The CPU may be configured to execute CPU code, which may include an application 460 utilizing rendered graphics, a driver/compiler 461 and graphics API 462 for issuing draw commands to programs implemented by the GPU. The CPU code may also implement physics simulations and other functions. The GPU may be configured to operate as discussed above with respect illustrative implementations of the present disclosure. In particular, the GPU may execute GPU code, which may implement vertex shaders 410 and pixel shaders 412, as discussed above. The shaders may interface with data in the main memory 472 and the pixel shaders may output rendered pixels in the frame buffer 464 for temporary storage before being output to a display. The GPU may include a plurality of compute units (CU) 465 configured to perform graphics processing tasks in parallel. Each compute unit may include its own dedicated local memory store, such as a local data share (LDS) 437 described above. The system 400 may also include a cache 436 for temporarily storing compressed vertex parameter data 468, and data may be copied from the cache 436 to each LDS 437, which may then implement shader programs that utilize the data in parallel. The parameter cache 436 may be integrated with the GPU, or may be distinct from the GPU and accessible to the GPU, e.g., via the bus 476. The GPU may also execute other programs, such as, e.g., geometry shaders and compute shaders.
The system 400 may also include well-known support functions 477, which may communicate with other components of the system, e.g., via the bus 476. Such support functions may include, but are not limited to, input/output (I/O) elements 479, power supplies (P/S) 480, and a clock (CLK) 481.
The apparatus 400 may optionally include a mass storage device 484 such as a disk drive, CD-ROM drive, flash memory, tape drive, or the like to store programs and/or data. The device 400 may also include a display unit 486 and user interface unit 488 to facilitate interaction between the apparatus 400 and a user. The display unit 486 may be in the form of a flat panel display, cathode ray tube (CRT) screen, touch screen, or other device that can display text, numerals, graphical symbols or images. The display 486 may display rendered images 487 processed in accordance with various techniques described herein. The user interface 488 may include a keyboard, mouse, joystick, light pen, game controller, or other device that may be used in conjunction with a graphical user interface (GUI). The system 400 may also include a network interface 490 to enable the device to communicate with other devices over a network. The network may be, e.g., a local area network (LAN), a wide area network such as the internet, a personal area network, such as a Bluetooth network or other type of network. These components may be implemented in hardware, software, or firmware, or some combination of two or more of these.

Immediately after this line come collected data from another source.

(* ===== verification/JGeometryXML.v ===== *)
(** * JGeometryXML: looking up the geometry

    Model of the document side of [Compatibility/JGeometryXML.cc]: [MapNodeNames], [SearchTree],
    [FindAttributeValues], the [Get] and [GetMultiple] functions with their cache, [AddNodeToList]
    and [GetXPaths].  The document is the tree that the XML parser built, a parameter; a node is
    known by its address.  [std::multimap<DOMNode*, string>] is a list ordered by address, equal
    addresses in the order of insertion. *)

From Stdlib Require Import Ascii.
From stdpp Require Import sorting.
From S2P Require Import Prelude JParameterManager JCalibrationFile JXPath.
Import Parameters CalibrationFile XPath.

Module GeometryXML.

(** ** The document *)

Inductive DOMNode := mkDOMNode (addr : Z) (node_name : line) (pAttributes : list (line * line)) (children : list DOMNode).

Definition addr (t : DOMNode) : Z := let 'mkDOMNode a _ _ _ := t in a.
Definition getNodeName (t : DOMNode) : line := let 'mkDOMNode _ n _ _ := t in n.
Definition getAttributes (t : DOMNode) : list (line * line) := let 'mkDOMNode _ _ at_ _ := t in at_.
Definition getChildren (t : DOMNode) : list DOMNode := let 'mkDOMNode _ _ _ cs := t in cs.

Fixpoint DOMNode_tree_ind (P : DOMNode -> Prop) (step : forall a n at_ cs, Forall P cs -> P (mkDOMNode a n at_ cs)) (t : DOMNode) : P t :=
  let 'mkDOMNode a n at_ cs := t in
  step a n at_ cs ((fix go cs : Forall P cs :=
    match cs with
    | [] => @Forall_nil_2 _ P
    | c :: cs => @Forall_cons_2 _ P c cs (DOMNode_tree_ind P step c) (go cs)
    end) cs).

(** The nodes of a tree in document order. *)
Fixpoint nodes_of (t : DOMNode) : list DOMNode := t :: (let 'mkDOMNode _ _ _ cs := t in cs ≫= nodes_of).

While the above is a complete description of the preferred embodiment of the present invention, it is possible to use various alternatives, modifications and equivalents. Therefore, the scope of the present invention should be determined not with reference to the above description but should, instead, be determined with reference to the appended claims, along with their full scope of equivalents. Any feature described herein, whether preferred or not, may be combined with any other feature described herein, whether preferred or not. In the claims that follow, the indefinite article “A”, or “An” refers to a quantity of one or more of the item following the article, except where expressly stated otherwise. The appended claims are not to be interpreted as including means-plus-function limitations, unless such a limitation is explicitly recited in a given claim using the phrase “means for.”